### The problem
Wherever the string "warningDetails" occurs in a line of these records, report that line.

** Opening Material for the task block **

(** X20. The earlier harvest notification for a chain without an explorer
    entry.  The entry is read only inside the warning loop: with no warning
    counted, or no strategy report that qualifies for a warning line, the
    notification behaves as for any other chain.  With a warning counted and
    a qualifying strategy report, and the webhook set, reading the template
    of the missing entry throws: the error reaches the caller and nothing is
    posted. *)
Theorem earlier_harvest_missing_explorer (env : NotifyEarlier.Collaborators)
    (cfg : NotifyEarlier.Config) (axios_post : string -> Form -> Completion unit)
    (report : NotifyEarlier.Harvest.t) :
  NotifyEarlier.EXPLORER_CONFIG cfg (NotifyEarlier.Harvest.chain report) = None ->
  (NotifyEarlier.Harvest.warning
     (NotifyEarlier.Harvest.statuses (NotifyEarlier.Harvest.summary report)) <= 0
   \/ existsb qualifies (NotifyEarlier.Harvest.details report) = false ->
   swallowed axios_post (NotifyEarlier.notifyHarvestReport env cfg axios_post report))
  /\ (truthy_url (NotifyEarlier.DISCORD_WEBHOOK_URL cfg) = true ->
      0 < NotifyEarlier.Harvest.warning
            (NotifyEarlier.Harvest.statuses (NotifyEarlier.Harvest.summary report)) ->
      existsb qualifies (NotifyEarlier.Harvest.details report) = true ->
      raises (completion (NotifyEarlier.notifyHarvestReport env cfg axios_post report))
      /\ dispatched (NotifyEarlier.notifyHarvestReport env cfg axios_post report) = false).
Proof.
  intros He. split.
  - intros Hquiet. apply earlier_harvest_run_ok.
    unfold NotifyEarlier.harvestParams, NotifyEarlier.warningDetails. rewrite He.
    destruct (earlier_getBalanceReportTable_returns env (NotifyEarlier.OfHarvest report))
      as [bt Hbt].
    destruct (Z.ltb_spec 0 (NotifyEarlier.Harvest.warning
               (NotifyEarlier.Harvest.statuses (NotifyEarlier.Harvest.summary report))))
      as [Hpos|Hle].
    + destruct Hquiet as [Hle|Hnone]; [lia|].
      rewrite warningLines_unqualified by (now rewrite existsb_qualifies_filter).
      cbn [bindC]. rewrite Hbt. eexists. reflexivity.
    + cbn [bindC]. rewrite Hbt. eexists. reflexivity.
  - intros Hcfg Hpos Hq.
    destruct (truthy_url_cases (NotifyEarlier.DISCORD_WEBHOOK_URL cfg))
      as [Hno|(url & Hurl & Ht)]; [congruence|].
    rewrite (earlier_notifyHarvestReport_run env cfg axios_post report url Hurl Ht).
    cbv zeta.
    assert (Hgate : NotifyEarlier.harvestUneventful (NotifyEarlier.Harvest.summary report)
                    = false).
    { unfold NotifyEarlier.harvestUneventful.
      destruct (Z.eqb_spec (NotifyEarlier.Harvest.warning
                 (NotifyEarlier.Harvest.statuses (NotifyEarlier.Harvest.summary report))) 0);
        [lia | apply andb_false_r]. }
    rewrite Hgate. cbn [andb].
    assert (Hthrow : raises (NotifyEarlier.harvestParams env cfg report)).
    { unfold NotifyEarlier.harvestParams, NotifyEarlier.warningDetails. rewrite He.
      apply Z.ltb_lt in Hpos. rewrite Hpos.
      rewrite <- existsb_qualifies_filter in Hq.
      destruct (warningLines_missing_explorer _ Hq) as [e ->].
      eexists. reflexivity. }
    destruct Hthrow as [e ->].
    split; [eexists; reflexivity | reflexivity].
Qed.
(** ** Failures of the writers *)

(** [WriteBorReceipt] on every database. A record that does not encode
    ends the process before any database call; a failed [Put] ends the
    process after it; otherwise the function returns after the one [Put]
    of the encoded bytes at the record key. *)
Theorem WriteBorReceipt_outcomes {W} `{!Reader W, !KeyValueWriter W}
    (hash : Hash) (number : N) (borReceipt : Receipt) (w : W) :
  match EncodeToBytes borReceipt with
  | Err e =>
      run (WriteBorReceipt hash number borReceipt) w
      = Result [LogCrit "Failed to encode bor receipt" [("err", LErr e)]] w None
  | Ok encoded =>
      let key := borReceiptKey number hash in
      let '(err, w') := db_Put key encoded w in
      run (WriteBorReceipt hash number borReceipt) w
      = match err with
        | Some e =>
            Result [Put key encoded;
                    LogCrit "Failed to store bor receipt" [("err", LErr e)]]
                   w' None
        | None => Result [Put key encoded] w' (Some tt)
        end
  end.
Proof.
  unfold WriteBorReceipt. destruct (EncodeToBytes borReceipt) as [encoded | e];
    [| done].
  cbn. destruct (db_Put (borReceiptKey number hash) encoded w) as [[e |] w']; done.
Qed.

(** On a database that refuses writes none of the four other writers
    returns: a failed [Delete] or [Put] ends the process in [log.Crit],
    after the one call, with the database as the call left it. *)
Theorem writers_fatal_on_error {W} `{!Reader W, !KeyValueWriter W}
    (hash : Hash) (number : N) (w : W) (e : error) :
  let txHash := getDerivedBorTxHash (borReceiptKey number hash) in
  ((db_Delete (borReceiptKey number hash) w).1 = Some e →
   run (DeleteBorReceipt hash number) w
   = Result [Delete (borReceiptKey number hash);
             LogCrit "Failed to delete bor receipt" [("err", LErr e)]]
            (db_Delete (borReceiptKey number hash) w).2 None)
  ∧ ((db_Put (borTxLookupKey txHash) (SetUint64_Bytes number) w).1 = Some e →
     run (WriteBorTxLookupEntry hash number) w
     = Result [Put (borTxLookupKey txHash) (SetUint64_Bytes number);
               LogCrit "Failed to store bor transaction lookup entry"
                 [("err", LErr e)]]
              (db_Put (borTxLookupKey txHash) (SetUint64_Bytes number) w).2 None)
  ∧ ((db_Delete (borTxLookupKey txHash) w).1 = Some e →
     run (DeleteBorTxLookupEntry hash number) w
     = Result [Delete (borTxLookupKey txHash);
               LogCrit "Failed to delete bor transaction lookup entry"
                 [("err", LErr e)]]
              (db_Delete (borTxLookupKey txHash) w).2 None
     ∧ run (DeleteBorTxLookupEntryByTxHash txHash) w
       = run (DeleteBorTxLookupEntry hash number) w).
Proof.
  intros txHash. subst txHash.
  unfold DeleteBorReceipt, WriteBorTxLookupEntry, DeleteBorTxLookupEntry,
    DeleteBorTxLookupEntryByTxHash.
  split_and!; cbn.
  - destruct (db_Delete _ w) as [err w']. cbn. by intros ->.
  - destruct (db_Put _ _ w) as [err w']. cbn. by intros ->.
  - destruct (db_Delete _ w) as [err w']. cbn. by intros ->.
Qed.

(** ** Existence against the tiered reader *)

(** After [WriteBorReceipt] has returned, [HasBorReceipt] returns [true],
    whatever the freezer holds. After [DeleteBorReceipt] it returns [true]
    exactly when the ancient hash table holds bytes for the block that make
    the queried hash. *)
Theorem HasBorReceipt_after_write_delete
    (db : DB) (hash : Hash) (number : N) (borReceipt : Receipt) (encoded : bytes) :
  EncodeToBytes borReceipt = Ok encoded →
  value (run (HasBorReceipt hash number)
           (world (run (WriteBorReceipt hash number borReceipt) db)))
  = Some true
  ∧ ∃ b : bool,
      value (run (HasBorReceipt hash number)
               (world (run (DeleteBorReceipt hash number) db)))
      = Some b
      ∧ (b = true ↔ ∃ h, freezer db !! (freezerHashTable, number) = Some h
                         ∧ BytesToHash h = hash).
Proof.
  intros Henc. rewrite (run_WriteBorReceipt_DB _ _ _ _ _ Henc).
  rewrite run_DeleteBorReceipt_DB. cbn [world]. split.
  - unfold HasBorReceipt. cbn. rewrite ancientGet_kvPut.
    destruct (ancientGet freezerHashTable number db) as [h err]. cbn.
    destruct (negb (failed err) && bool_decide (BytesToHash h = hash)); [done |].
    cbn. unfold kvHas, kvPut. cbn. rewrite lookup_insert_eq.
    by rewrite bool_decide_eq_true_2.
  - unfold HasBorReceipt. cbn. rewrite ancientGet_kvDelete. unfold ancientGet.
    destruct (freezer db !! (freezerHashTable, number)) as [h |] eqn:Hh; cbn.
    + destruct (decide (BytesToHash h = hash)) as [Heq | Hne].
      * rewrite bool_decide_eq_true_2 by done. cbn. exists true.
        split; [done |]. split; [| done]. intros _. by exists h.
      * rewrite bool_decide_eq_false_2 by done. cbn.
        unfold kvHas, kvDelete. cbn. rewrite lookup_delete_eq.
        rewrite bool_decide_eq_false_2 by (by intros [? ?]). cbn.
        exists false. split; [done |]. split; [done |].
        intros (h' & Hh' & Heq). congruence.
    + unfold kvHas, kvDelete. cbn. rewrite lookup_delete_eq.
      rewrite bool_decide_eq_false_2 by (by intros [? ?]). cbn.
      exists false. split; [done |]. split; [done |].
      by intros (h' & Hh' & Heq).
Qed.

(** [HasBorReceipt] on every database. It reads the ancient hash table
    once and, when that read succeeds with bytes that make the queried
    hash, returns [true] without consulting the key-value store. Otherwise
    it asks the key-value store once for the record key and returns [true]
    only when the store says yes without an error. It never logs, writes or
    ends the process. *)
Theorem HasBorReceipt_calls {W} `{!Reader W, !KeyValueWriter W}
    (hash : Hash) (number : N) (w : W) :
  let '((h, err), w1) := db_Ancient freezerHashTable number w in
  let '((has, err'), w2) := db_Has (borReceiptKey number hash) w1 in
  run (HasBorReceipt hash number) w
  = if negb (failed err) && bool_decide (BytesToHash h = hash)
    then Result [Ancient freezerHashTable number] w1 (Some true)
    else Result [Ancient freezerHashTable number; Has (borReceiptKey number hash)]
                w2 (Some (has && negb (failed err'))).
Proof.
  unfold HasBorReceipt. cbn.
  destruct (db_Ancient freezerHashTable number w) as [[h err] w1].
  destruct (db_Has (borReceiptKey number hash) w1) as [[has err'] w2] eqn:Hhas.
  cbn. destruct (negb (failed err) && bool_decide (BytesToHash h = hash)); [done |].
  cbn. rewrite Hhas. cbn. by destruct has, err'.
Qed.

(** What [ReadBorReceiptRLP] finds, [HasBorReceipt] confirms, as long as
    the ancient hash table has an entry for the block or the queried hash
    is not the hash of the nil slice: then non-empty bytes from
    [ReadBorReceiptRLP] imply [true] from [HasBorReceipt]. *)
Theorem ReadBorReceiptRLP_found_HasBorReceipt
    (db : DB) (hash : Hash) (number : N) (data : bytes) :
  (freezer db !! (freezerHashTable, number) = None → BytesToHash nil_bytes ≠ hash) →
  value (run (ReadBorReceiptRLP hash number) db) = Some data →
  data ≠ [] →
  value (run (HasBorReceipt hash number) db) = Some true.
Proof.
  intros Hzero Hread Hne.
  destruct (run_ReadBorReceiptRLP_DB db hash number) as [_ Hvalue].
  rewrite Hvalue in Hread. clear Hvalue.
  unfold HasBorReceipt. cbn. unfold ancientGet in *.
  destruct (freezer db !! (freezerHashTable, number)) as [h |] eqn:Hh; cbn in *.
  - destruct (bool_decide (BytesToHash h = hash)) eqn:Hcmp; cbn; [done |].
    rewrite andb_false_r in Hread.
    unfold kvHas. unfold kvGet in Hread.
    destruct (kv db !! borReceiptKey number hash) as [stored |]; cbn in *.
    + first [done | by rewrite bool_decide_eq_true_2].
    + rewrite nonEmpty_nil in Hread. by simplify_eq.
  - rewrite (bool_decide_eq_false_2 (BytesToHash nil_bytes = hash)) in Hread
      by (by apply Hzero).
    rewrite andb_false_r in Hread.
    unfold kvHas. unfold kvGet in Hread.
    destruct (kv db !! borReceiptKey number hash) as [stored |]; cbn in *.
    + first [done | by rewrite bool_decide_eq_true_2].
    + rewrite nonEmpty_nil in Hread. by simplify_eq.
Qed.

(** The error of the ancient hash read counts for [HasBorReceipt] and not
    for [ReadBorReceiptRLP]. On a freezer that holds non-empty record bytes
    for a block and no hash, asked for the hash of the nil slice,
    [ReadBorReceiptRLP] returns the record bytes while [HasBorReceipt]
    returns [false]. *)
Theorem ReadBorReceiptRLP_ignores_hash_error (number : N) (data : bytes) :
  data ≠ [] →
  let db := recordOnlyDB number data in
  let hash := BytesToHash nil_bytes in
  value (run (ReadBorReceiptRLP hash number) db) = Some data
  ∧ value (run (HasBorReceipt hash number) db) = Some false.
Proof.
  intros Hne db hash. subst db hash.
  assert (Hrec : ancientGet freezerBorReceiptTable number (recordOnlyDB number data)
                 = (data, None)).
  { unfold ancientGet, recordOnlyDB. cbn. by rewrite lookup_singleton_eq. }
  assert (Hhash : ancientGet freezerHashTable number (recordOnlyDB number data)
                  = (nil_bytes, Some errOutOfBounds)).
  { unfold ancientGet, recordOnlyDB. cbn. by rewrite lookup_singleton_ne. }
  split.
  - destruct (run_ReadBorReceiptRLP_DB (recordOnlyDB number data)
                (BytesToHash nil_bytes) number) as [_ Hvalue].
    rewrite Hvalue, Hrec, Hhash. cbn [fst].
    rewrite bool_decide_eq_true_2 by done.
    by destruct data.
  - unfold HasBorReceipt. cbn. rewrite Hhash. cbn.
    unfold kvHas, recordOnlyDB. cbn. rewrite lookup_empty.
    by rewrite bool_decide_eq_false_2 by (by intros [? ?]).
Qed.

(** ** The two transaction lookups *)

(** [ReadBorTransactionWithBlockHash] on every database. Without an index
    entry it returns the absent result after the index read alone. With an
    entry for block [n] it reads the body of block [n] under the given
    block hash: without a body it logs and returns the absent result; with
    a body it returns the bor transaction, the given block hash, [n] and
    the number of transactions of the body. The block hash is taken as
    given, the zero hash included. *)
Theorem ReadBorTransactionWithBlockHash_outcomes {W} `{!Reader W, !KeyValueWriter W}
    (txHash blockHash : Hash) (w : W) :
  let r0 := run (ReadBorTxLookupEntry txHash) w in
  (value r0 = Some None →
   run (ReadBorTransactionWithBlockHash txHash blockHash) w
   = Result (trace r0) (world r0) (Some noTransaction))
  ∧ (∀ n, value r0 = Some (Some n) →
       let r1 := run (ReadBody blockHash n) (world r0) in
       (value r1 = Some None →
        run (ReadBorTransactionWithBlockHash txHash blockHash) w
        = Result (trace r0 ++ trace r1
                    ++ [LogError "Transaction referenced missing"
                          (ctxBlock n blockHash)])
                 (world r1) (Some noTransaction))
       ∧ (∀ body, value r1 = Some (Some body) →
            run (ReadBorTransactionWithBlockHash txHash blockHash) w
            = Result (trace r0 ++ trace r1) (world r1)
                     (Some (Some NewBorTransaction, blockHash, n,
                            N.of_nat (length (Transactions body)))))).
Proof.
  intros r0. subst r0. split.
  - intros H0. unfold ReadBorTransactionWithBlockHash. run_seq H0. cbn.
    by rewrite app_nil_r.
  - intros n H0 r1. subst r1. split.
    + intros H1. unfold ReadBorTransactionWithBlockHash. run_seq H0. by run_seq H1.
    + intros body H1. unfold ReadBorTransactionWithBlockHash. run_seq H0.
      run_seq H1. cbn. by rewrite app_nil_r.
Qed.

(** [ReadBorTransaction] when everything is there: with an index entry for
    block [n], a canonical hash of block [n] that is not the zero hash and a
    body under them, it returns the bor transaction, the canonical hash, [n]
    and the number of transactions of the body, after the index read, the
    read of the canonical hash and the read of the body, in this order,
    without logging. *)
Theorem ReadBorTransaction_found {W} `{!Reader W, !KeyValueWriter W}
    (hash blockHash : Hash) (n : N) (body : Body) (w : W) :
  let r0 := run (ReadBorTxLookupEntry hash) w in
  let r1 := run (ReadCanonicalHash n) (world r0) in
  let r2 := run (ReadBody blockHash n) (world r1) in
  value r0 = Some (Some n) →
  value r1 = Some blockHash →
  blockHash ≠ zeroHash →
  value r2 = Some (Some body) →
  run (ReadBorTransaction hash) w
  = Result (trace r0 ++ trace r1 ++ trace r2) (world r2)
           (Some (Some NewBorTransaction, blockHash, n,
                  N.of_nat (length (Transactions body)))).
Proof.
  intros r0 r1 r2 H0 H1 Hnz H2. subst r0 r1 r2.
  unfold ReadBorTransaction. run_seq H0. run_seq H1.
  rewrite bool_decide_eq_false_2 by done. run_seq H2. cbn.
  by rewrite app_nil_r.
Qed.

** Closing Material for the task block **

### The completed task
    unfold NotifyEarlier.harvestParams, NotifyEarlier.warningDetails. rewrite He.
    { unfold NotifyEarlier.harvestParams, NotifyEarlier.warningDetails. rewrite He.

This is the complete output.